Apaixonadas por livros, 24 mulheres que se encontraram por acaso em um curso de atualização feminina na área de humanidades, em 1980, na Universidade de Brasília (UnB), mantêm viva até hoje a assiduidade com a leitura e com uma amizade que ultrapassa encontros mensais. O grupo fundou o primeiro e mais antigo clube do livro da capital federal, que surgiu da necessidade da manutenção do contato com um hobby e entre si mesmas.
À época, diversas ideias passaram pela cabeça das fundadoras, mas a que prevaleceu foi a de Amélia Couto. A iniciativa teve inspiração em projetos semelhantes que ela conheceu em viagem ao Peru. Mesmo após morrer, há cerca de uma década, o legado da idealizadora prevaleceu.
Nascido em 17 de março de 1980, o Clube do Livro nº 1 de Brasília tem estatuto registrado em cartório, diretoria eleita por biênio e o compromisso firme das integrantes com os encontros mensais. "Toda terceira segunda-feira do mês, nós nos encontramos. Chegamos com a leitura do próximo mês definida e, geralmente, às 14h30, conversamos sobre assuntos necessários do clube — como a arrecadação do dinheiro para a compra da obra seguinte — e estruturamos nossa ata. O convidado costuma aparecer às 15h, e o debate ocorre tarde adentro, até umas 17h ou mais", detalha a tesoureira do clube, Maria Pereira, 66 anos.

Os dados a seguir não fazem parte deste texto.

Lemma ret_op_returns p : BPF_CLASS (i_code p) = BPF_RET → op_returns (decode (i_code p)).
Proof.
  intros Hc. destruct (decode_inv (λ c op, BPF_CLASS c = BPF_RET → op_returns op) (i_code p))
    as [->|H]; [|done|auto].
  unfold bpf_cases. repeat (apply Forall_cons; split); [done..|by apply Forall_nil].
Qed.

(** An instruction whose shift count is a constant of 32 or more, or is in X:
    the validator lets both through. *)
Definition unchecked_shift (i : bpf_insn) : Prop :=
  match decode (i_code i) with
  | ALU LSH K | ALU RSH K => 32 ≤ i_k i
  | ALU LSH X | ALU RSH X => True
  | _ => False
  end.

Lemma alu_ok o s a v :
  is_u32 a → is_u32 v → (o = DIV ∨ o = MOD → s = K → v ≠ 0) →
  (∃ r, alu o s a v = Ret r ∧ match r with Some x => is_u32 x | None => True end) ∨
  ((o = LSH ∨ o = RSH) ∧ 32 ≤ v ∧ alu o s a v = Fault ShiftTooWide).
Proof.
  intros Ha Hv Hdiv. unfold is_u32 in Ha, Hv.
  destruct o; cbn [alu]; try (left; eexists; split; [done|cbn; auto with kern]).
  1, 2: pose proof (Z.mod_pos_bound a v); pose proof (Z_div_mod_eq_full a v);
    left; destruct s; destruct (Z.eqb_spec v 0);
    (eexists; split; [done|]) || (exfalso; naive_solver); cbn; unfold is_u32; try done; nia.
  - by apply (land_bound 32).
  - by apply (lor_bound 32).
  - by apply (lxor_bound 32).
  - destruct (Z.ltb_spec v 32); [left; eexists; split; [done|cbn; auto with kern]|right; split; [auto|by split]].
  - destruct (Z.ltb_spec v 32); [|right; split; [auto|by split]].
    left; eexists; split; [done|]. apply (shiftr_bound 32); lia.
Qed.

Section Safety.
Context {M : Type} (ops : bpf_ops M) (valid : M → Prop) `{!BpfAccess ops valid}.
Context (pkt : M) (Hpkt : valid pkt) (wirelen : Z) (Hwire : is_u32 wirelen).
Context (arc4random : nat → Z) (Hrnd : ∀ n, is_u32 (arc4random n)).
Context (prog : list bpf_insn) (Hprog : Forall insn_ok prog).

Definition state_ok (st : bpf_state) : Prop :=
  0 ≤ s_pc st < Z.of_nat (length prog) ∧ is_u32 (s_A st) ∧ is_u32 (s_X st) ∧
  Z.of_nat (length (s_mem st)) = BPF_MEMWORDS.

(** A turn returns a [u_int], or goes on at a later instruction. *)
Definition turn_ok (st : bpf_state) (t : bpf_turn) : Prop :=
  match t with
  | Return r => is_u32 r
  | Continue st' => s_pc st < s_pc st' ∧ state_ok st'
  end.

Lemma turn_ok_next st pc a x mem rnd :
  0 ≤ s_pc st → s_pc st < pc < Z.of_nat (length prog) → is_u32 a → is_u32 x →
  Z.of_nat (length mem) = BPF_MEMWORDS →
  turn_ok st (Continue (BpfState pc a x mem rnd)).
Proof. intros ?????. split; [cbn; lia|]. split; [cbn; lia|]. done. Qed.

Maria Ignez Andrade, 93, chegou ao grupo no quinto encontro, no primeiro ano de fundação do clube, e reconhece a ligação que cresceu dali. "Há uma amizade não só de reuniões, aniversários ou festas, mas algo sólido, construído por causa dos nossos encontros. Algumas (participantes) têm afinidade maior, e esse vínculo se faz presente em todos os momentos. Uma vez, perdi uma parente e estava no Rio de Janeiro. Foi incrível o apoio que eu recebi daqui (de Brasília), de longe. Inclusive, elas conseguiram agendar a missa do sétimo dia para mim. Então, é um clube em que estamos juntas muito além dos momentos felizes", detalha Maria Ignez.
Organização
Quarenta e dois anos depois, o clube leu 335 livros. Marilene Martins de Oliveira, 64, conta que as integrantes só interromperam os encontros nos dois primeiros anos da crise sanitária. "Quando nos preparávamos para comemorar quatro décadas de fundação, em 2020, decretaram a interrupção de todas as atividades. Tínhamos tudo planejado — convite e bufê —, mas a pandemia chegou e atrapalhou nossos planos. Agora, vamos comemorar o aniversário do clube em junho, com Brasília como tema especial", antecipa.
Além dos debates que ocorrem entre as próprias leitoras, eventualmente, convidados aparecem para enriquecer as discussões sobre as obras. "Tivemos a presença de vários escritores daqui do DF, como José Almeida Júnior (autor de O homem que odiava Machado de Assis), Maurício Gomyde (autor de Todo o tempo do mundo) além de psicólogos, médicos e professores de literatura, por exemplo", destaca Neide Mossri, 87. A escolha do tema da próxima reunião fica a cargo da sócia que recebe o grupo como anfitriã do mês.
Os gêneros variam, mas as participantes evitam obras de poemas e contos, devido à amplitude dos temas nas coleções desse tipo. A arrecadação dos valores para compra dos livros, bem como a negociação de descontos e prazos com as livrarias é responsabilidade da tesoureira. "Entrei porque minha sogra participava do grupo, e eu sempre ficava junto, escutando os debates. Ela sempre me indicava o que estava lendo. Um dia, surgiu a vaga, e ela me indicou. Geralmente, fazemos sorteio de nomes (de candidatas) sugeridos pelas sócias, mas, naquele dia, não havia outra concorrente. Então, comecei minha história com o clube", relembra Maria Pereira.
Memória
A paixão pelos livros e o desejo de compartilhar histórias une as integrantes do clube. Nenhuma delas é obrigada a participar dos debates, mas raramente há ausências ou obras com leitura inacabada. Esta semana, elas se debruçaram sobre Violeta, de Isabel Allende. No próximo mês, será a vez de Torto arado, de Itamar Vieira Junior. Entre os títulos que marcaram a trajetória do projeto e agradaram quase que unanimemente estão: A casa dos espíritos; Os catadores de concha; e A casa da água.
Além das experiências proporcionadas pelas páginas dos livros, há aquelas vividas pelo grupo, unido mesmo diante das adversidades. Enquanto leem as obras e costuram uma colcha de narrativas, as 24 integrantes eternizam histórias fictícias e verídicas, de personagens, de si próprias e em memória das pessoas queridas.